Ferenczi, l'enfant terrible dell'analisi, fu il primo a fare interventi terapeutici concreti. Con lui l’analista, scienziato dell'anima seduto dietro il lettino, si trasformava in attore terapeutico: non si limitava ad ascoltare e a parlare, ma poteva usare il corpo. In un caso difficile, Ferenczi invitò una paziente in difficoltà ad avvicinarsi a lui, la abbracciò e le accarezzò la testa come una buona madre. La disapprovazione di Freud fu totale. Oggi molte di queste proposte sono variamente acquisite dalla psicoterapia, ma negli anni ‘20 il talento creativo e la generosità umana di Ferenczi scatenarono gli attacchi degli analisti più conformisti e l’invidia dello stesso Freud. 
È evidente che la tecnica attiva ha alcuni punti in comune con gli Action Methods di J.L. Moreno ma con un’importante differenza: Ferenczi agisce ancora dentro il setting duale della psicoanalisi che esclude lo sguardo e la partecipazione di altre persone, mentre Moreno opera in un nuovo genere di setting, con degli ego ausiliari e davanti a un gruppo.
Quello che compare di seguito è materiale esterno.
(* ===== verification/SelectMq.v ===== *)
(** * Waiting for a terminal and for message queues at once

    select_mq.c (tlpi-dist/altio).  A child per queue copies its messages into a pipe, each behind a
    header; the parent waits for the terminal and for the pipe.  A step is one call of one process.  The
    messages that will arrive are in the queues from the start, and a child that takes none yet stands for
    their delay; [Spurious] is a select that finds nothing typed so far; the parameter [eof] says
    whether the terminal is at its end after what is typed, or only silent.  What goes to stderr is left
    out. *)

From Stdlib Require Import ZArith Lia String Ascii.
From S2P Require Import Prelude CString Kernel GetNum Threads.
From S2P Require SvMsg.
Import SvMsg (mbuf, Mbuf, mtype, mtext).

Definition BUF_SIZE : Z := 200.
Definition MAX_MTEXT : Z := 400.
(** The capacity of a pipe. *)
Definition PIPE_CAP : Z := 65536.

(** ** Headers

    The bytes of [struct pbuf] before [mtext]: two ints and a long, little-endian. *)

Fixpoint le (n : nat) (z : Z) : bytes := match n with O => [] | S n' => chr z :: le n' (z / 256) end.
Fixpoint un_le (s : bytes) : Z := match s with [] => 0 | c :: s' => ord c + 256 * un_le s' end.

Definition HEADER : nat := 16.
Definition header (msqid len type : Z) : bytes := le 4 msqid ++ le 4 len ++ le 8 type.
Definition msqid_of (h : bytes) : Z := s32 (un_le (take 4 h)).
Definition len_of (h : bytes) : Z := s32 (un_le (take 4 (drop 4 h))).
Definition mtype_of (h : bytes) : Z := s64 (un_le (take 8 (drop 8 h))).

(** What a child writes for a message. *)
Definition frame (msqid : Z) (m : mbuf) : bytes := header msqid (strlen (mtext m)) (mtype m) ++ mtext m.

(** ** The processes *)

Inductive parent_pc :=
| PFork (j : nat)
| PSelect
| PInput (tty mq : bool)
| PShow (buf : bytes) (mq : bool)
| PPipe (mq : bool)
| PBody (pmsg : bytes)
| PShowMsg (pmsg text : bytes)
| PEnd.

(** [CEnd] keeps what the child had in hand. *)
Inductive child_pc := CStart (arg : bytes) | CRecv (msqid : Z) | CWrite (msqid : Z) (m : mbuf) | CEnd (held : list (Z * mbuf)).

Abbreviation process := (thread parent_pc child_pc).

Record world := World { queues : gmap Z (list mbuf); pipe : bytes; typed : list bytes }.

(** [%s] and [%.*s]: up to a null byte. *)
Definition c_part (s : bytes) : bytes := match index_of NUL s with Some i => take i s | None => s end.

Definition tty_line (buf : bytes) : bytes :=
  str "Read from terminal: " ++ c_part buf ++ match last buf with Some c => if Ascii.eqb c NL then [] else [NL] | None => [] end.
Definition mq_line (msqid type len : Z) (text : bytes) : bytes :=
  str "MQ " ++ dec msqid ++ str ": type=" ++ dec type ++ str " length=" ++ dec len ++ str " <" ++ c_part text ++ str ">" ++ [NL].

(** What [getInt] makes of an argument. *)
Definition queue_id (arg : bytes) : option Z :=
  match getInt (Some arg) 0 (Some (str "msqid")) (Proc tt 0 []) with (Ret id, _) => Some id | _ => None end.

Section Program.
(** The arguments, and whether the input comes to an end after what is typed. *)
Context (argv : list bytes) (eof : bool).

Definition parent_exec (a : answer) (c : parent_pc) (g : world) : effect world process :=
  let failing := fun k => match a with Fails _ => Go (Main PEnd) g | _ => k end in
  match c with
  | PFork j =>
      match argv !! j with
      | Some arg =>
          match a with
          | Fails e => Stop (Failed e "fork")
          | _ => Create (Main (PFork (S j))) (Worker (CStart arg))
          end
      | None => Go (Main PSelect) g
      end
  | PSelect =>
      let tty := match a with Spurious => false | _ => eof || negb (bool_decide (typed g = [])) end in
      let mq := negb (bool_decide (pipe g = [])) in
      failing (if tty || mq then Go (Main (PInput tty mq)) g else Wait)
  | PInput tty mq =>
      if tty then
        failing
          match typed g with
          | [] => if eof then Go (Main (PShow [] mq)) g else Wait        (* [read] returns 0 *)
          | s :: rest =>
              let buf := take (Z.to_nat (BUF_SIZE - 1)) s in
              let left := drop (Z.to_nat (BUF_SIZE - 1)) s in
              Go (Main (PShow buf mq)) (World (queues g) (pipe g) (if bool_decide (left = []) then rest else left :: rest))
          end
      else Go (Main (PPipe mq)) g
  | PShow buf mq => Say (Main (PPipe mq)) (tty_line buf)
  | PPipe mq =>
      if mq then
        (* The children keep the write end open: an empty pipe blocks. *)
        failing (if bool_decide (pipe g = []) then Wait
                 else Go (Main (PBody (take HEADER (pipe g)))) (World (queues g) (drop HEADER (pipe g)) (typed g)))
      else Go (Main PSelect) g
  | PBody pmsg =>
      (* A header or a body of which only a part has come leaves the rest of the structure as it was. *)
      let len := Z.to_nat (len_of pmsg) in
      failing (if (len =? 0)%nat then Go (Main PEnd) g          (* taken for an end of file *)
               else if (len_of pmsg <? 0) || (MAX_MTEXT <? len_of pmsg) || (length pmsg <? HEADER)%nat then Stop Undefined
               else if bool_decide (pipe g = []) then Wait
               else if (length (pipe g) <? len)%nat then Stop Undefined
               else Go (Main (PShowMsg pmsg (take len (pipe g)))) (World (queues g) (drop len (pipe g)) (typed g)))
  | PShowMsg pmsg text => Say (Main PSelect) (mq_line (msqid_of pmsg) (mtype_of pmsg) (len_of pmsg) text)
  | PEnd => Wait
  end.

Definition childMon (a : answer) (c : child_pc) (g : world) : effect world process :=
  match c with
  | CStart arg => match queue_id arg with Some id => Go (Worker (CRecv id)) g | None => Go (Worker (CEnd [])) g end
  | CRecv id =>
      match a, queues g !! id with
      | Fails _, _ | _, None => Go (Worker (CEnd [])) g
      | _, Some [] => Wait
      | _, Some (m :: ms) =>
          if MAX_MTEXT <? strlen (mtext m) then Go (Worker (CEnd [])) g
          else Go (Worker (CWrite id m)) (World (<[id := ms]> (queues g)) (pipe g) (typed g))
      end
  | CWrite id m =>
      match a with
      | Fails _ => Go (Worker (CEnd [(id, m)])) g
      | _ => if PIPE_CAP <? strlen (pipe g ++ frame id m) then Wait
             else Go (Worker (CRecv id)) (World (queues g) (pipe g ++ frame id m) (typed g))
      end
  | CEnd _ => Wait
  end.

Definition exec (self : nat) (a : answer) (ts : list process) (t : process) (g : world) : effect world process :=
  match t with Main c => parent_exec a c g | Worker c => childMon a c g end.

Definition start_state (g : world) : sys world process := Sys g [Main (PFork 1)] [] None.
End Program.

(** ** Headers are read back *)

Lemma le_length n : forall z, length (le n z) = n.
Proof. induction n as [|n IH]; intros z; cbn; [done|]. by rewrite IH. Qed.

Lemma un_le_le n : forall z, un_le (le n z) = z mod 256 ^ Z.of_nat n.
Proof.
  induction n as [|n IH]; intros z; [cbn; by rewrite Z.mod_1_r|]. cbn [le un_le]. rewrite IH, Nat2Z.inj_succ, Z.pow_succ_r by lia.
  assert (ord (chr z) = z mod 256) as ->.
  { transitivity (ord (chr (z mod 256))); [|apply ord_chr, Z.mod_pos_bound; lia]. unfold chr. by rewrite Z.mod_mod. }
  rewrite Z.rem_mul_r by (lia || apply Z.pow_pos_nonneg; lia). lia.
Qed.

Lemma header_length i l t : length (header i l t) = HEADER.
Proof. unfold header. by rewrite !length_app, !le_length. Qed.

Lemma wrap_s_mod w z : 0 < w -> in_s w z -> wrap_s w (z mod 2 ^ w) = z.
Proof.
  intros Hw Hz. rewrite <- (wrap_s_id w z) at 2 by done. unfold wrap_s. by rewrite Zplus_mod_idemp_l.
Qed.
Nello spazio teatrale, ludico e simbolico dello psicoplay, il terapeuta che cerca di raggiungere un contatto profondo, non si deve rapportare in prima persona coi fantasmi del paziente, ma solo aiutarlo a metterli in scena. Il regista dello psicoplay dunque non interpreta i ruoli terapeutici come attore, ma li affida agli assistenti terapeutici o agli altri pazienti del gruppo. In tal modo, l’interazione riparatrice, tesa a ristrutturare le conseguenze del trauma o del deficit del paziente, avviene in uno spazio-tempo diverso da quello reale. Definendo l'azione correttiva come play, lo psicoterapeuta può favorire la regressione e la ristrutturazione attiva di traumi e carenze, senza cadere nelle trappole e nelle ambiguità di una messa in atto che farebbe corto circuito col transfert. [O. R.] 

Bibliografia:

Sandor Ferenczi, Diario clinico (gennaio - ottobre 1933), Raffaello Cortina, 1988.

André Haynal, Freud, Ferenczi, Balint e la questione della tecnica, Centro Scientifico editore, Torino, 1990.